### Problem description
Search the material for the string "congruence", then return every line where it is found.
━━━ Task inputs
(** X6, witness: the student's submission is shown to the student and to
    the administrator.  *)
Lemma results_view_of_submission_witness :
  exists sub test,
    results_view Sample.student 1 (site_db Sample.site) = Render_results_view sub test 3 /\
    results_view Sample.admin 1 (site_db Sample.site) = Render_results_view sub test 3 /\
    s_raw_score sub = 2 /\ t_slug test = "listening-sample-1".
Proof.
  destruct (submission_by_id 1 (site_db Sample.site)) as [sub|] eqn:Es;
    [|vm_compute in Es; discriminate Es].
  assert (Hu : s_user_id sub = 2)
    by (vm_compute in Es; injection Es as <-; reflexivity).
  assert (Hraw : s_raw_score sub = 2)
    by (vm_compute in Es; injection Es as <-; reflexivity).
  assert (Htid : s_test_id sub = 1)
    by (vm_compute in Es; injection Es as <-; reflexivity).
  destruct (results_view_of_submission Sample.student 1 (site_db Sample.site) sub
              sample_site_wf Es) as [Hown _].
  destruct (results_view_of_submission Sample.admin 1 (site_db Sample.site) sub
              sample_site_wf Es) as [Hadm _].
  destruct (Hown (or_introl Hu)) as [test [Hin [Hid Hview]]].
  destruct (Hadm (or_intror eq_refl)) as [test' [Hin' [Hid' Hview']]].
  assert (Ht : test' = test).
  { apply (NoDup_map_inj t_id (tests (site_db Sample.site)) test' test
             (wf_tests_pk _ sample_site_wf) Hin' Hin). congruence. }
  rewrite Ht in Hview'.
  assert (Hcount : count_questions (s_test_id sub) (site_db Sample.site) = 3)
    by (rewrite Htid; vm_compute; reflexivity).
  rewrite Hcount in Hview, Hview'.
  exists sub, test. split; [exact Hview|]. split; [exact Hview'|].
  split; [exact Hraw|].
  assert (Hall : forall t, In t (tests (site_db Sample.site)) -> t_id t = 1 ->
                   t_slug t = "listening-sample-1").
  { intros t Ht1. vm_compute in Ht1.
    destruct Ht1 as [<- | [<- | [<- | []]]]; intros E; first [reflexivity | discriminate E]. }
  apply Hall; [exact Hin | congruence].
Defined.
(** X7, witness: the student finishes the listening test with two of its
    three questions answered correctly. *)
Lemma results_after_finish_witness :
  exists sub' total,
    results_view Sample.student 1 (site_db Sample.site)
      = Render_results_view sub' Example.listening total /\
    s_raw_score sub' = 2 /\ total = 3 /\
    band_from_raw 2 3 = Return (s_band_score sub').
Proof.
  destruct (submission_by_id 1 (site_db Sample.before)) as [sub|] eqn:Es;
    [|vm_compute in Es; discriminate Es].
  assert (Hu : s_user_id sub = usr_id Sample.student)
    by (vm_compute in Es; injection Es as <-; reflexivity).
  assert (Htid : t_id Example.listening = s_test_id sub)
    by (vm_compute in Es; injection Es as <-; reflexivity).
  assert (Ht : test_by_slug "listening-sample-1" (site_db Sample.before)
               = Some Example.listening) by (vm_compute; reflexivity).
  assert (Hb : band_from_raw (count_correct 1 (site_db Sample.before))
                 (count_questions (t_id Example.listening) (site_db Sample.before))
               = Return f6_5) by (vm_compute; reflexivity).
  destruct (results_after_finish Sample.student "2025-01-01T10:30:00"
              "listening-sample-1" 1 (site_db Sample.before) Example.listening sub
              f6_5 sample_before_wf Ht Es Hu Htid Hb)
    as [sub' [total [Hview [Hraw [_ [Htotal Hband]]]]]].
  exists sub', total.
  split; [rewrite sample_site_finished; exact Hview|].
  assert (Hr : s_raw_score sub' = 2) by (rewrite Hraw; vm_compute; reflexivity).
  assert (Hn : total = 3) by (rewrite Htotal; vm_compute; reflexivity).
  split; [exact Hr|]. split; [exact Hn|].
  rewrite Hr, Hn in Hband. exact Hband.
Defined.
(** * The MJML save middleware of the newsletter editor

    A shallow embedding of [src/editor/api/index.js]: the [apiFetch]
    middleware that, when a newsletter post is saved, persists the post meta,
    asks the server for the MJML markup of the content, backfills the width
    of the images, converts the markup to email HTML and stores it as post
    meta, and only then lets the save request through.

    JavaScript values are a small tagged union, objects used as maps are
    [gmap]s with string keys, promises are computations over an append-only
    log of the calls made to the outside (network, image loader, rest of the
    middleware chain) that either resolve or reject. What throws in the
    source rejects here: reading a property of [null] or [undefined], and
    the MJML converter on markup it does not accept. *)

From Stdlib Require Import ZArith Ascii.
From stdpp Require Import base option list strings gmap fin_maps pretty.

Local Open Scope string_scope.
Local Open Scope list_scope.

(** ** JavaScript values *)

Module JS.

(** The primitive values that travel through the request payloads. [Num]
    is an integer in the range JavaScript holds exactly, below [2^53] in
    size (post ids, pixel widths), where a number prints as its decimal
    digits; [Real] is any other number but [NaN] (a fraction, a larger
    number, an infinity), given by the text it prints as. *)
Inductive value :=
| Undefined
| Null
| Bool (b : bool)
| Num (n : Z)
| NaN
| Real (printed : string)
| Str (s : string).

#[export] Instance value_eq_dec : EqDecision value.
Proof. solve_decision. Defined.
━━━━━━
### Result for this task
             (wf_tests_pk _ sample_site_wf) Hin' Hin). congruence. }
  apply Hall; [exact Hin | congruence].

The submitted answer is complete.